Re: [RFC][PATCHSET v3] non-recursive pathname resolution & RCU symlinks

From: NeilBrown
Date: Sun May 17 2015 - 19:16:49 EST


On Sun, 17 May 2015 09:43:34 -0700 Linus Torvalds
<torvalds@xxxxxxxxxxxxxxxxxxxx> wrote:

> On Sun, May 17, 2015 at 3:55 AM, Al Viro <viro@xxxxxxxxxxxxxxxxxx> wrote:
> >
> > And that is complete crap. Multi-component lookups do make sense; once
> > we are at the edge of the area present in dcache, we _know_ there won't
> > be any existing mountpoints involved; parsing the components and feeding
> > them to fs at once, along with an array of dentries to fill makes perfect
> > sense. Why bother with a bunch of roundtrips when we can have one?
>
> Yes, the edges are easier. And yes, it's fine to do components one by one.
>
> Maybe I misunderstood, but I thought that was exactly what Neil
> *didn't* want to do, though. It sounded like he wanted to do
> path-based lookup, not component-based one.

Just to be crystal clear about what I want:
I want the filesystem to be in control

Any examples, whether about multi-component lookup or path-based lookup or
O_EXCL opens are just throw-away examples. I have no desire to implement or
re-implement anything like that. I just want the filesystem to have control.
The reason I want, is that it will (ultimately) make the code easier to
understand and so easier to verify. And it will make implementing unusual
filesystems easier.

The dcache is just a cache. It is a great cache, but it isn't the filesystem.

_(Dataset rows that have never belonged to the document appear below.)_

(** [format] prints back the string that [parseISO] has read. *)
Lemma format_parseISO s d : parseISO s = Some d -> format d = s.
Proof.
  unfold parseISO. intros H.
  repeat match type of H with
         | match ?x with _ => _ end = Some _ =>
           destruct x eqn:?; try discriminate H
         | (if ?x then _ else _) = Some _ =>
           destruct x eqn:?; try discriminate H
         end.
  injection H as <-. unfold format. cbn [getFullYear getMonth getDate].
  repeat match goal with
         | E : digits4 _ _ _ _ = Some _ |- _ => apply pad4_digits4 in E; rewrite E; clear E
         end.
  match goal with
  | |- context [pad2 (?m - 1 + 1)] => replace (m - 1 + 1) with m by lia
  end.
  repeat match goal with
         | E : digits2 _ _ = Some _ |- _ => apply pad2_digits2 in E; rewrite E; clear E
         end.
  reflexivity.
Qed.

Lemma parseISO_length s d : parseISO s = Some d -> String.length s = 10%nat.
Proof.
  intros H. apply format_parseISO in H. subst s. reflexivity.
Qed.

Lemma numberToString_pad2 n :
  0 <= n <= 99 ->
  append (if n <? 10 then "0"%string else EmptyString) (numberToString n) = pad2 n.
Proof.
  intros H.
  assert (forallb (fun n =>
            String.eqb
              (append (if n <? 10 then "0"%string else EmptyString) (numberToString n))
              (pad2 n)) (upTo 0 99) = true) as A by (vm_compute; reflexivity).
  rewrite forallb_forall in A. apply String.eqb_eq, A, upTo_In, H.
Qed.

Lemma numberToString_pad4 y : 1000 <= y <= 9999 -> numberToString y = pad4 y.
Proof.
  intros H.
  assert (forallb (fun y => String.eqb (numberToString y) (pad4 y))
                  (upTo 1000 9999) = true) as A by (vm_compute; reflexivity).
  rewrite forallb_forall in A. apply String.eqb_eq, A, upTo_In, H.
Qed.

Lemma numberToString_short y :
  0 <= y <= 999 -> (String.length (numberToString y) <= 3)%nat.
Proof.
  intros H.
  assert (forallb (fun y => (String.length (numberToString y) <=? 3)%nat)
                  (upTo 0 999) = true) as A by (vm_compute; reflexivity).
  rewrite forallb_forall in A. apply Nat.leb_le, A, upTo_In, H.
Qed.

Lemma append_length a b :
  String.length (append a b) = (String.length a + String.length b)%nat.
Proof.
  induction a as [|c a IH]; cbn [append String.length]; [reflexivity|].
  rewrite IH. reflexivity.
Qed.

(** The string built by [formatDate] from the fields of a valid date. *)
Lemma formatDate_fields tz d :
  valid d ->
  formatDate tz (ofDate d) =
  Some (append (numberToString (getFullYear d))
          (append "-" (append (pad2 (getMonth d + 1)) (append "-" (pad2 (getDate d)))))).
Proof.
  intros V. apply valid_iff in V. destruct V as (Hm & Hd & _).
  pose proof (daysInMonth_bounds (getFullYear d) (getMonth d)).
  unfold formatDate, newDate. cbv zeta.
  rewrite (numberToString_pad2 (getDate d)) by lia.
  rewrite (numberToString_pad2 (getMonth d + 1)) by lia. reflexivity.
Qed.

(** X3. On a valid [Date] of a year from 1000 to 9999 [formatDate]
    returns the string that [format(date, "yyyy-MM-dd")] returns, and
    [parseISO] reads the day back from it.  For a year from 1 to 999 the
    year is printed without leading zeros and [parseISO] does not read the
    result back: within the years 1..9999 the round trip holds exactly from
    the year 1000 on. *)
Theorem formatDate_round_trip (tz : Z) (d : Date) :
  valid d ->
  1 <= getFullYear d <= 9999 ->
  exists out,
    formatDate tz (ofDate d) = Some out /\
    (1000 <= getFullYear d -> out = format d) /\
    (parseISO out = Some (startOfDay d) <-> 1000 <= getFullYear d).
Proof.
  intros V Y. rewrite (formatDate_fields tz d V). eexists. split; [reflexivity|].
  assert (1000 <= getFullYear d ->
          append (numberToString (getFullYear d))
            (append "-" (append (pad2 (getMonth d + 1)) (append "-" (pad2 (getDate d)))))
          = format d) as F.
  { intros L. rewrite numberToString_pad4 by lia. reflexivity. }
  split; [exact F|]. split.
  - intros P. apply parseISO_length in P.
    destruct (Z_lt_le_dec (getFullYear d) 1000) as [Lt|Ge]; [|exact Ge].
    pose proof (numberToString_short (getFullYear d) ltac:(lia)) as S.
    rewrite append_length in P. cbn [append pad2 String.length] in P. lia.
  - intros L. rewrite (F L). apply parseISO_format; assumption.
Qed.

Lemma formatDate_round_trip_witness :
  valid (mkDate 2024 1 29 noon) /\ 1 <= 2024 <= 9999 /\
  exists out,
    formatDate 0 (ofDate (mkDate 2024 1 29 noon)) = Some out /\
    (1000 <= 2024 -> out = format (mkDate 2024 1 29 noon)) /\
    (parseISO out = Some (startOfDay (mkDate 2024 1 29 noon)) <-> 1000 <= 2024).
Proof.
  assert (valid (mkDate 2024 1 29 noon)) as V by reflexivity.
  assert (1 <= 2024 <= 9999) as Y by lia.
  split; [exact V|]. split; [exact Y|].
  apply (formatDate_round_trip 0 (mkDate 2024 1 29 noon) V Y).
Defined.

(** X4. A date-only string is read by [new Date] as midnight UTC, and
    printed by [formatDate] with the local getters: in a zone at or east
    of UTC the result is the string itself, and in a zone west of UTC it is
    the string of the day before. *)
Theorem formatDate_of_string (tz : Z) (s : string) (d : Date) :
  parseISO s = Some d ->
  -840 <= tz <= 840 ->
  (tz <= 0 -> 1000 <= getFullYear d -> formatDate tz (ofString s) = Some s) /\
  (0 < tz -> 1000 <= getFullYear (addDays d (-1)) ->
   formatDate tz (ofString s) = Some (format (addDays d (-1))) /\
   format (addDays d (-1)) <> s).
Proof.
  intros P Htz. destruct (parseISO_inv s d P) as (V & M & Y).
  pose proof (format_parseISO s d P) as F.
  assert (forall k, (k = 0 \/ k = -1) ->
            (0 + - tz * 60000) / MS_IN_DAY = k ->
            1000 <= getFullYear (addDays d k) ->
            formatDate tz (ofString s) = Some (format (addDays d k))) as Shift.
  { intros k Hk E L.
    destruct (addDays_spec d k V) as (Vk & Nk & Mk).
    assert (getFullYear (addDays d k) <= getFullYear d) as Le.
    { apply year_le_of_dayNumber; try assumption. lia. }
    pose proof (formatDate_fields tz
                  (mkDate (getFullYear (addDays d k)) (getMonth (addDays d k))
                          (getDate (addDays d k)) 0)) as FF.
    unfold formatDate in *. cbn [newDate] in *. rewrite P.
    unfold fromUTC, toUTC. rewrite M, E.
    cbn [getFullYear getMonth getDate msOfDay] in *.
    rewrite FF.
    - rewrite numberToString_pad4 by lia. reflexivity.
    - apply valid_iff in Vk. apply valid_iff.
      cbn [getFullYear getMonth getDate msOfDay]. unfold MS_IN_DAY. lia. }
  split.
  - intros Hle L. rewrite <- F at 2.
    apply (Shift 0); [left; reflexivity| |exact L].
    unfold MS_IN_DAY. Z.to_euclidean_division_equations; lia.
  - intros Hlt L. split.
    + apply (Shift (-1)); [right; reflexivity| |exact L].
      unfold MS_IN_DAY. Z.to_euclidean_division_equations; lia.
    + intros E. rewrite <- F in E.
      destruct (addDays_spec d (-1) V) as (Vk & Nk & Mk).
      assert (getFullYear (addDays d (-1)) <= getFullYear d) as Le.
      { apply year_le_of_dayNumber; try assumption. lia. }
      apply format_inj in E; try assumption; try lia.
      assert (dayNumber (startOfDay (addDays d (-1))) = dayNumber (startOfDay d)) as N
        by (rewrite E; reflexivity).
      destruct (startOfDay_spec _ Vk) as (_ & _ & N1).
      destruct (startOfDay_spec _ V) as (_ & _ & N2). lia.
Qed.

Lemma formatDate_of_string_witness :
  parseISO "2024-01-01" = Some (mkDate 2024 0 1 0) /\ -840 <= 300 <= 840 /\
  formatDate 300 (ofString "2024-01-01") = Some "2023-12-31"%string /\
  formatDate (-120) (ofString "2024-01-01") = Some "2024-01-01"%string.
Proof.
  assert (parseISO "2024-01-01" = Some (mkDate 2024 0 1 0)) as P by reflexivity.
  split; [exact P|]. split; [lia|].
  destruct (formatDate_of_string 300 _ _ P ltac:(lia)) as [_ W].
  destruct (formatDate_of_string (-120) _ _ P ltac:(lia)) as [E _].
  split.
  - apply W; [lia|vm_compute; discriminate].
  - apply E; [lia|vm_compute; discriminate].
Defined.

(** ** [extractWebsiteName] and [isValidUrl] *)

Lemma split_nonempty sep s : split sep s <> [].
Proof.
  destruct s as [|c s]; cbn [split]; [discriminate|].
  destruct (c =? sep)%char; [discriminate|].
  destruct (split sep s); discriminate.
Qed.

(** A string without the separator is its own single part. *)
Lemma split_no_sep sep s :
  allChars (fun c => negb (c =? sep)%char) s = true -> split sep s = [s].
Proof.
  induction s as [|c s IH]; cbn [allChars split]; [reflexivity|].
  intros A. apply andb_true_iff in A. destruct A as [Ac As].
  apply negb_true_iff in Ac. rewrite Ac, (IH As). reflexivity.
Qed.

Lemma split_app_sep sep label rest :
  allChars (fun c => negb (c =? sep)%char) label = true ->
  split sep (append label (String sep rest)) = label :: split sep rest.
Proof.
  induction label as [|c label IH]; cbn [allChars append split].
  - intros _. rewrite Ascii.eqb_refl. reflexivity.
  - intros A. apply andb_true_iff in A. destruct A as [Ac Al].
    apply negb_true_iff in Ac. rewrite Ac, (IH Al). reflexivity.
Qed.

(** Splitting undoes joining, for parts without the separator. *)
Lemma split_join sep parts :
  parts <> [] ->
  Forall (fun p => allChars (fun c => negb (c =? sep)%char) p = true) parts ->
  split sep (join (String sep EmptyString) parts) = parts.
Proof.
  intros NE F. induction F as [|p parts Hp F IH]; [contradiction|].
  destruct parts as [|q parts].
  - cbn [join]. apply split_no_sep, Hp.
  - cbn [join]. cbn [append]. rewrite (split_app_sep sep p _ Hp).
    f_equal. apply IH. discriminate.
Qed.

(** A string has one part more than it has separators. *)
Lemma split_single sep s :
  List.length (split sep s) = 1%nat <->
  allChars (fun c => negb (c =? sep)%char) s = true.
Proof.
  split; [|intros A; rewrite (split_no_sep sep s A); reflexivity].
  induction s as [|c s IH]; cbn [allChars split]; [reflexivity|].
  destruct (c =? sep)%char eqn:E; cbn [negb andb].
  - pose proof (split_nonempty sep s). destruct (split sep s); [contradiction|].
    cbn [List.length]. lia.
  - destruct (split sep s) as [|first others] eqn:S.
    + destruct (split_nonempty sep s S).
    + cbn [List.length] in *. exact IH.
Qed.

So filesystems should be able to put things in the cache. And the VFS should
be able to look up things in the cache. And if the VFS finds everything it
needs to follow a full path all the way to the inode at the end, that is
great. But as soon as it hits something that the cache doesn't have an
answer for, it asks the filesystem.
As a useful simple case it can ask via d_revalidate in RCU mode, in which
case the filesystem either says (based on its own caching rules) "Yeah, this
one's OK really" and the VFS just keeps going, or the filesystem says "Nope,
I need more time with this one" and we drop out or RCU and to the more
general case.

In that general case it just hands everything to the filesystem.
The filesystem then uses generic helpers (or not) to find the answers and adds
more current information to the cache.
It could potentially just return and let the VFS continue down the cache (now
with current data), but it probably makes more sense for the filesystem to
explicitly return what it has.

So for Al's example of revalidating multiple components at once, once the VFS
gets to a point in the path where d_revalidate says "I need more time",
the VFS just passes the rest of the path to the filesystem.
The filesystem can then see what is in the cache and revalidate multiple
dentries in parallel. Or it could just send the rest of the path to the
server requesting attributes for each directory in the path, and then can pop
all of that into the dcache/icache and let the lookup complete.
Or it can just do one component at a time.


>
> But yes, if it's purely about preloading the cache, then *that* should
> be reasonably easy. In fact, it should work as-is today, if we just
> added a "const char *hint" to the lookup callback which told the
> filesystem what will come after this lookup. But it would be a hint
> for pre-loading the dcache, nothing more.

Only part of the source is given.